Integrated payments treat the payment system as a separate application — users leave their ERP workflow to complete transactions in an external portal. Embedded payments weave payment functionality directly into the ERP UI so the user never leaves D365 or NetSuite. Clarity uses iframe and Web Component isolation to render payment forms as native elements within the host ERP page, while maintaining PCI SAQ-A compliance because card data flows directly from the isolated form to the payment provider without touching the Clarity server or the host page’s DOM. See Embedded vs. Integrated Payments for architecture details.
Credit card transactions receive a real-time authorization response and typically settle within 1–2 business days. ACH transactions have no real-time authorization — the payment enters an ExternalPending status and settlement takes 3–5 business days. During the return window (also 3–5 days), ACH payments can be reversed with return codes such as R01 (Insufficient Funds), R02 (Account Closed), or R03 (No Account).

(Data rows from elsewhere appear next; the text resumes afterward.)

(** C30: while at least one packet of a message is lost, every other packet may
    arrive in any order and any number of times: nothing is printed but
    received fragments, the entries of other messages are untouched, and the
    partial message is discarded by exactly those [cleanupExpired] calls that
    happen more than [timeout_seconds_] whole seconds after its first packet. *)
Theorem lost_fragment_discarded message id r t p0 ps lost :
  0 ≤ id < 2 ^ 32 → 1 ≤ Z.of_nat (length message) ≤ 65535 * 8 →
  reassembly_map_ r !! id = None →
  Forall (λ p, p ∈ fragment message id) (p0 :: ps.*2) →
  lost ∈ fragment message id → lost ∉ p0 :: ps.*2 →
  ∃ ev r', processAll ((t, p0) :: ps) r = Ret (ev, r') ∧ Forall is_received ev ∧
    delete id (reassembly_map_ r') = reassembly_map_ r ∧
    ∀ now,
      (timeout_seconds_ r < elapsed_seconds now t →
         Discarded id ∈ (cleanupExpired now r').1 ∧
         reassembly_map_ (cleanupExpired now r').2 !! id = None) ∧
      (elapsed_seconds now t ≤ timeout_seconds_ r →
         is_Some (reassembly_map_ (cleanupExpired now r').2 !! id)).
Proof.
  intros Hid Hlen Hn Hps Hl Hnl.
  assert (∃ l, ((t, p0) :: ps).*2 = fragment_at message id <$> l ∧
               Forall (λ k, k < total_of message)%nat l) as (l & El & Hl').
  { apply (fragment_indices message id (p0 :: ps.*2) Hps). }
  destruct (packets_zip message id ((t, p0) :: ps) l El) as [Eps Ezip].
  set (ks := zip ((t, p0) :: ps).*1 l) in *.
  apply list_elem_of_fmap in Hl as (x & -> & Hx%elem_of_seq).
  destruct (collect_some message id Hid Hlen t ks r ∅)
    as (ev & r' & E & Hev & Hh & Hto & Hd).
  - by apply holds_fresh.
  - by rewrite Ezip.
  - rewrite (right_id_L ∅ (∪)). intros Eall.
    assert (x ∈ ids ks) as Hin by (rewrite Eall; apply elem_of_all_ids; lia).
    unfold ids in Hin. rewrite Ezip, elem_of_list_to_set in Hin. apply Hnl.
    change (p0 :: ps.*2) with (((t, p0) :: ps).*2). rewrite El.
    apply list_elem_of_fmap. eauto.
  - intros _. unfold ks. by destruct l.
  - exists ev, r'. rewrite <-Eps. split; [done|]. split; [done|].
    rewrite (right_id_L ∅ (∪)) in Hh. split; [by rewrite Hd, delete_id|].
    destruct (holds_nonempty message id t r' (ids ks)) as (b & Hb & R); [done| |].
    { unfold ids. rewrite Ezip. destruct l; [done|]. simpl. set_solver. }
    assert (∀ now, expired r' now b = (timeout_seconds_ r <? elapsed_seconds now t)) as Hex.
    { intros now. unfold expired. by rewrite Hto, (br_time _ _ _ _ R). }
    intros now. rewrite cleanupExpired_lookup, Hb, Hex. split; intros Hnow.
    + split; [|by rewrite (proj2 (Z.ltb_lt _ _) Hnow)].
      apply (cleanupExpired_discards now r' id b Hb). rewrite Hex. by apply Z.ltb_lt.
    + rewrite (proj2 (Z.ltb_ge _ _) Hnow). by eexists.
Qed.

Lemma lost_fragment_discarded_witness :
  ∃ p0 p1 p2 ev r', fragment demo_message 7 = [p0; p1; p2] ∧
    processAll [(0, p2); (5, p2); (9, p0)] demo_reassembler = Ret (ev, r') ∧
    Forall is_received ev ∧
    reassembly_map_ (cleanupExpired (4 * 10 ^ 9) r').2 !! 7 = None ∧
    is_Some (reassembly_map_ (cleanupExpired (3 * 10 ^ 9) r').2 !! 7).
Proof.
  do 3 eexists.
  destruct (lost_fragment_discarded demo_message 7 demo_reassembler 0
    (fragment_at demo_message 7 2)
    [(5, fragment_at demo_message 7 2); (9, fragment_at demo_message 7 0)]
    (fragment_at demo_message 7 1)) as (ev & r' & E & Hev & _ & Hnow).
  - lia.
  - vm_compute. intuition discriminate.
  - done.
  - repeat constructor; apply (bool_decide_unpack _); vm_compute; exact I.
  - apply (bool_decide_unpack _). vm_compute. exact I.
  - apply (bool_decide_unpack _). vm_compute. exact I.
  - exists ev, r'. split; [reflexivity|]. split; [exact E|]. split; [exact Hev|].
    split; [apply (Hnow (4 * 10 ^ 9)); vm_compute; reflexivity|].
    apply (Hnow (3 * 10 ^ 9)). vm_compute. discriminate.
Defined.

(** The fragment counter of the header is 16 bits wide and [fragment] does
    not check it: a message of more than 524280 and at most 524288 bytes is cut
    into 65536 packets that all announce zero fragments, and delivering any of
    them indexes an empty vector. *)
Theorem oversize_message_faults message id r now p :
  0 ≤ id < 2 ^ 32 → 65535 * 8 < Z.of_nat (length message) ≤ 65536 * 8 →
  reassembly_map_ r !! id = None → p ∈ fragment message id →
  processFragment now p r = Err OutOfBounds.
Proof.
  intros Hid Hlen Hn Hp. apply list_elem_of_fmap in Hp as (i & -> & Hi%elem_of_seq).
  pose proof (total_of_bounds message) as Ht. unfold MAX_PAYLOAD in Ht.
  assert (Z.of_nat (total_of message) = 65536) as Et by lia.
  unfold processFragment. rewrite drop_fragment_at. unfold fragment_at. rewrite Et.
  change (u16 65536) with 0. rewrite u16_small by lia.
  rewrite decode_encode_header; [|split; [done|]; simpl; pose proof (u32_range 0); split; [lia|]; split; [lia|apply u32_range]].
  simpl. unfold buffer_at. rewrite Hn. simpl. unfold open_buffer. simpl.
  unfold vget, in_range, vresize. simpl. by rewrite andb_false_intro2 by (apply Z.ltb_ge; lia).
Qed.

This asynchronous lifecycle means ACH payment statuses must be polled or received via webhook rather than resolved in real time. See ACH / eCheck Processing.
Clarity populates L2/L3 fields from ERP source data that is already synced through the connector pipeline. Invoices provide tax amounts, PO numbers, and merchant tax IDs (Level 2). Sales order line items provide descriptions, quantities, unit prices, commodity codes, and freight charges (Level 3). During payment processing, the payment pipeline maps these Clarity entities to the provider-specific L3 format required by each gateway. Because each provider has different field names and structures for enhanced data, the IPaymentProvider implementation handles the translation. See Level 2 & Level 3 Transaction Data.
QuickPay is a three-pipeline flow for sending customers a secure link to pay one or more invoices. First, GenerateQuickPayTokenPipeline creates a cryptographically secure, time-limited token that encodes the customer, invoice(s), and amount due. The token is embedded in a URL sent via email or displayed in a customer portal. When the customer clicks the link, ValidateQuickPayTokenPipeline verifies expiration, tampering, and invoice status. Finally, DoQuickPayPipeline executes the payment using the customer’s selected payment method. See Quick Pay.
Adding a new gateway requires implementing the IPaymentProvider interface (and optionally IPaymentsMethodProvider for tokenized payment method management). The provider must declare its capabilities — which payment types it supports (credit card, ACH), whether it handles authorization-only vs. auth-and-capture, and its tokenization model. A plugin class extending BasePaymentsProviderPlugin is created with a unique Key, and the plugin is registered in Startup.cs. The Mock provider serves as a reference implementation and test suite baseline. See Adding a Provider.